The electronics industry has disappeared to Asia with gathering speed over recent years – even the products themselves have begun to vanish. By utilising this turn point in technology, Finland’s electronics sector has the chance to re-materialise following its downturn.
LED bulbs are disappearing into thin, flexible illuminating surfaces that merge with the decor and give off a pleasant light. This offers totally new possibilities to interior design.
Flexible solar cells are disappearing among various design elements, generating energy in either outdoor or indoor spaces.
Watch the video to see how flexible solar cells are printed at VTT using roll-to-roll technique.
Surface-embedded switches are disappearing within structures, just as game controls are disappearing into tables and boards. The surfaces can be planned based on design as the electronic parts are hidden.
A range of wirelessly readable sensors, such as temperature and moisture sensors, are also disappearing inside structures. The data received from large amount of sensors gives the opportunity to improve the temperature convenience and energy efficiency simultaneously. Wirelessly readable sensors can also be dug into the ground to measure, say, growing conditions or dangerous substances, after which they disappear through decomposition.

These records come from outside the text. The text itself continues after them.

Lemma unreadable_file_prevents_return_witness :
  let w0 := snd (ZipFile "out/mybackup.zip" demo_world) in
  wf_node (root demo_world) = true
  /\ ZipFile "out/mybackup.zip" demo_world = (Ok 0, w0)
  /\ In "secret/key"
       (flat_map (walked_paths (root w0) (cwd w0)) ["subdir"; "secret"])
  /\ stat (root w0) (cwd w0) "secret/key" = inr (File false (Raw [Byte.x6b]))
  /\ fst (create_zip_file "out/mybackup.zip" ["subdir"; "secret"] demo_world)
     <> Ok tt
  /\ left_open 0
       (snd (create_zip_file "out/mybackup.zip" ["subdir"; "secret"]
               demo_world))
  /\ stdout (snd (create_zip_file "out/mybackup.zip" ["subdir"; "secret"]
                    demo_world))
     = stdout demo_world.
Proof.
  intros w0.
  assert (Hwf : wf_node (root demo_world) = true) by (vm_compute; reflexivity).
  assert (Ho : ZipFile "out/mybackup.zip" demo_world = (Ok 0, w0))
    by (vm_compute; reflexivity).
  assert (Hin : In "secret/key"
                  (flat_map (walked_paths (root w0) (cwd w0))
                     ["subdir"; "secret"]))
    by (vm_compute; tauto).
  assert (Hs : stat (root w0) (cwd w0) "secret/key"
               = inr (File false (Raw [Byte.x6b])))
    by (vm_compute; reflexivity).
  split; [exact Hwf|]. split; [exact Ho|]. split; [exact Hin|].
  split; [exact Hs|].
  exact (unreadable_file_prevents_return "out/mybackup.zip"
           ["subdir"; "secret"] demo_world 0 w0 _ _ Hwf Ho Hin Hs).
Defined.

(** ** The files the archiving leaves alone *)

Lemma ZipFile_write_root h pos ms w filename :
  archive_state h pos ms w ->
  root (snd (ZipFile_write h filename w)) = root w
  \/ exists c,
       root (snd (ZipFile_write h filename w))
       = put (root w) pos (File true c).
Proof.
  intros [Hz Hl]. unfold ZipFile_write, bind, log.
  cbn [root cwd zips add_call fst snd]. rewrite Hz. cbn [zclosed].
  destruct (stat (root w) (cwd w) filename) as [e|n]; [now left|].
  destruct (arcname_of filename) as [arc|]; [|now left].
  destruct n as [[|] data|es]; [right|now left|right];
    eexists; reflexivity.
Qed.

Lemma ZipFile_close_root h pos ms w :
  archive_state h pos ms w ->
  root (snd (ZipFile_close h w))
  = put (root w) pos (File true (ZipData true ms)).
Proof.
  intros [Hz Hl]. unfold ZipFile_close, bind, log.
  cbn [root cwd zips add_call fst snd]. rewrite Hz. reflexivity.
Qed.

Lemma archive_state_not_dir h pos ms w :
  archive_state h pos ms w -> not_dir_at (root w) pos.
Proof. intros [_ Hl]. unfold not_dir_at. now rewrite Hl. Qed.

Lemma ZipFile_write_keeps h pos ms w filename :
  archive_state h pos ms w ->
  files_kept_but pos (root w) (root (snd (ZipFile_write h filename w))).
Proof.
  intros Hst.
  destruct (ZipFile_write_root _ _ _ _ filename Hst) as [->|(c & ->)].
  - apply files_kept_but_refl.
  - apply files_kept_but_put_file. eapply archive_state_not_dir; eauto.
Qed.

Lemma writes_keep h pos paths :
  forall ms w,
    archive_state h pos ms w ->
    files_kept_but pos (root w)
      (root (snd (for_each paths (ZipFile_write h) w))).
Proof.
  induction paths as [|fp paths IH]; intros ms w Hst; cbn [for_each].
  - apply files_kept_but_refl.
  - unfold bind.
    pose proof (ZipFile_write_step h pos ms w fp Hst) as Hw.
    pose proof (ZipFile_write_keeps h pos ms w fp Hst) as Hk.
    destruct (ZipFile_write h fp w) as [[[]|e] w1]; cbn [snd] in *.
    + destruct Hw as (m & Hst1 & _).
      eapply files_kept_but_trans; [exact Hk|]. eapply IH; eauto.
    + exact Hk.
Qed.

Wearable electronics are disappearing from wrist straps and other accessories, first onto fabrics and then stickers on – and eventually being inserted under –the skin. The development of wellbeing and healthcare services will change radically.
Displays are disappearing from in front of the glasses inside the glasses offering a user interface which merges unnoticeably in to the user’s visual field. Wireless sensors are disappearing inside sports gear and are communicating with cloud services, which analyse data to improve sports performance. Finland has a chance to return to the winners’ podium!

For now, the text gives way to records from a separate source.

Lemma block_result_ok query0 cs path block blockSearch :
  includes blockSearch (SearchService.searchQuery query0 cs) = true ->
  result_ok (SearchService.block_result query0 cs path block blockSearch).
Proof.
  intros H. unfold result_ok, SearchService.block_result. simpl.
  split; [reflexivity|]. split; [|reflexivity].
  unfold includes in H.
  destruct (index_of _ _); [lia|discriminate].
Qed.

Lemma file_result_ok query0 cs path text index :
  result_ok (SearchService.file_result query0 cs path text index).
Proof.
  unfold result_ok, SearchService.file_result. simpl.
  split; [reflexivity|]. split; [lia|]. split; [reflexivity|].
  eexists. split; [reflexivity|]. apply split_char_length.
Qed.

(** The query that passes the guard of [search] is not empty. *)
Lemma guard_not_empty (q : jsstring) :
  (match q with [] => true | _ :: _ => false end || (length (trim q) =? 0))
  = false -> q <> [].
Proof. now destruct q. Qed.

All these technologies exist and they are developed at VTT. We create ‘disappearing’ electronics in the Printocent pilot plant in Oulu, Finland. Due to the large volumes needed, production is based on an extremely efficient roll-to-roll technique, inspired by the disappearing paper industry.

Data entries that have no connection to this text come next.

(** [re.search(r, s)]: the match at the leftmost offset that has one. *)
Definition re_search (r : regex) (s : list N) : option match_obj :=
  search_from r 0 s.

(** The truth value of what [re.match] or [re.search] returns. *)
Definition matched (m : option match_obj) : bool :=
  match m with
  | Some _ => true
  | None => false
  end.

(** A literal string. *)
Fixpoint RLit (s : list N) : regex :=
  match s with
  | [] => REps
  | [c] => RChar c
  | c :: s' => RSeq (RChar c) (RLit s')
  end.

(** [\d] and [\d{4}] *)
Definition RDigit : regex := RClass isdecimal.
Definition RDigit4 : regex := RSeq RDigit (RSeq RDigit (RSeq RDigit RDigit)).

(** [[^/]] *)
Definition not_slash (c : N) : bool := negb (c =? 0x2F).

End Re.

Import Re.

(** ** Python values

    The values [json.loads] can build, which are also the values the
    pipeline's dict literals hold. A [float] is its exact rational value, or
    one of the three special values the JSON decoder accepts. *)

Local Set Warnings "-register-all".

Inductive pyfloat : Type :=
| FFinite (q : Q)
| FNaN
| FPosInf
| FNegInf.

Inductive pyval : Type :=
| PNone
| PBool (b : bool)
| PInt (z : Z)
| PFloat (f : pyfloat)
| PStr (s : list N)
| PList (l : list pyval)
| PDict (d : list (list N * pyval)).

(** [a == b] on strings. *)
Fixpoint pystr_eqb (a b : list N) : bool :=
  match a, b with
  | [], [] => true
  | x :: a', y :: b' => (x =? y) && pystr_eqb a' b'
  | _, _ => false
  end.

(** [d.get(key)] on the association list of a dict. *)
Fixpoint dict_lookup (key : list N) (d : list (list N * pyval)) : option pyval :=
  match d with
  | [] => None
  | (k, v) :: d' => if pystr_eqb key k then Some v else dict_lookup key d'
  end.

(** [d.get(key, default)] *)
Definition dict_get (key : list N) (default : pyval) (d : list (list N * pyval))
  : pyval :=
  match dict_lookup key d with
  | Some v => v
  | None => default
  end.

(** Truth value of an object, as tested by [if x:] and [not x]. *)
Definition truthy (v : pyval) : bool :=
  match v with
  | PNone => false
  | PBool b => b
  | PInt z => negb (z =? 0)%Z
  | PFloat (FFinite q) => negb (Qeq_bool q 0)
  | PFloat _ => true
  | PStr s => match s with [] => false | _ => true end
  | PList l => match l with [] => false | _ => true end
  | PDict d => match d with [] => false | _ => true end
  end.

(** [v == s] for a string literal [s]. *)
Definition pyval_is_str (s : list N) (v : pyval) : bool :=
  match v with
  | PStr s' => pystr_eqb s' s
  | _ => false
  end.

Definition is_dict (v : pyval) : bool :=
  match v with PDict _ => true | _ => false end.

Definition is_none (v : pyval) : bool :=
  match v with PNone => true | _ => false end.

(** ** The rule engine: [fallback_rule_engine] *)

(** [(\d{4})年] *)
Definition year_pattern : regex :=
  RSeq (RGroup 1 RDigit4) (RChar 0x5E74).

(** [(\d{4})-(\d{4})] *)
Definition academic_year_pattern : regex :=
  RSeq (RGroup 1 RDigit4) (RSeq (RChar 0x2D) (RGroup 2 RDigit4)).

Definition answer_keywords : list (list N) :=
  [py"答案"; py"参考答案"; py"解答"; py"-ans"; py"含答案"; py"ans"].

Definition fallback_rule_engine (text_content file_name : list N) : pyval :=
  let exam_type :=
    if contains py"期中" text_content || contains py"期中" file_name
    then py"期中" else py"期末" in
  let semester :=
    match re_search year_pattern (text_content ++ file_name) with
    | Some year_match =>
      let year := group 1 year_match in
      let semester :=
        match re_search academic_year_pattern (text_content ++ file_name) with
        | Some academic_year_match =>
          group 1 academic_year_match ++ py"-" ++ group 2 academic_year_match
        | None => year
        end in
      let combined_text := text_content ++ file_name in
      if contains py"春季" combined_text || contains py"春" combined_text
      then semester ++ py"春季"
      else if contains py"秋季" combined_text || contains py"秋" combined_text
      then semester ++ py"秋季"
      else semester
    | None => py"未知学期"
    end in
  let combined_text := text_content ++ file_name in
  let has_answer :=
    if existsb (fun keyword => contains keyword combined_text) answer_keywords
    then py"带答案" else py"无答案" in
  PDict [ (py"exam_type", PStr exam_type);
          (py"semester", PStr semester);
          (py"has_answer", PStr has_answer);
          (py"confidence", PFloat (FFinite (1 # 2)));
          (py"reasoning", PStr py"规则引擎备选方案") ].

(** ** Effects: console, remote service, clock

    A run reads lines from standard input, sends requests to the
    classification service, sleeps and prints. The state holds what is left
    of standard input, the number of requests served so far and the trace of
    everything done, oldest event first. Printed text is recorded by the
    template it comes from, and printing always succeeds. *)

Inductive exn : Type :=
| EOFError            (* [input()] at end of input *)
| KeyError (key : list N)
| IndexError
| TypeError
| AttributeError
| OverflowError
| JSONDecodeError
| ServiceError        (* any exception out of the request itself *)
| DecoderError        (* any other exception out of [json.loads] *)
| OSError             (* out of [Path.exists()]: a name too long, for one *)
| KeyboardInterrupt.  (* Ctrl-C at [input()]; not an [Exception] *)

(** [except Exception]: every exception of the model but
    [KeyboardInterrupt]. *)
Definition is_Exception (e : exn) : bool :=
  match e with
  | KeyboardInterrupt => false
  | _ => true
  end.

(** What the console has for the next [input()]: a line, or Ctrl-C. *)
Inductive keyed : Type :=
| Line (s : list N)
| CtrlC.

Inductive prompt : Type :=
| AskConfirm          (* "是否进行人工确认? (y/N): " *)
| AskExamType         (* "考试类型 (期中/期末) [默认: 期末]: " *)
| AskSemester         (* "学期信息 [默认: 未知学期]: " *)
| AskHasAnswer.       (* "答案状态 (带答案/无答案) [默认: 无答案]: " *)

Inductive message : Type :=
| MsgNoConfig | MsgClientInitFailed
| MsgInvalidJson | MsgRawResponse (content : list N)
| MsgApiException (attempt : nat)
| MsgManualHeader (file_name : list N) | MsgContentPreview
| MsgAiAnalysis | MsgEnterInfo
| MsgProcessing (file_name : list N) | MsgUnreadable | MsgPreview
| MsgAiFailed | MsgLowConfidence | MsgAiOk | MsgBadFormat
| MsgUseRuleEngine.

Inductive event : Type :=
| EvPrint (m : message)
| EvInput (p : prompt)
| EvRequest (file_name text_content : list N)
| EvSleep (seconds : nat).

Record world := World {
  stdin : list keyed;
  served : nat;
  trace : list event
}.

(** What a computation ends in: a value, a Python exception, or a loop that
    was still running when its iteration bound ran out. *)
Inductive outcome (A : Type) : Type :=
| Ok (a : A)
| Raise (e : exn)
| Diverges.

Arguments Ok {A} a.
Arguments Raise {A} e.
Arguments Diverges {A}.

Definition io (A : Type) : Type := world -> outcome A * world.

Definition ret {A} (a : A) : io A := fun w => (Ok a, w).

VTT is one of the founding members of the Printocent community, which has brought several ‘disappearing’ or printed electronics companies into the world, created a business network to accelerate the pace at which electronics disappears and trained experts in making electronics vanish and new businesses materialise. This has led to a unique innovation environment which is helping technology developers, entrepreneurs and companies to create game-changing products and take Finland’s competitiveness to a new level. Things have got off to a great start and fast growth is in prospect, with room on board for all enthusiastic developers. Stick around – don’t disappear!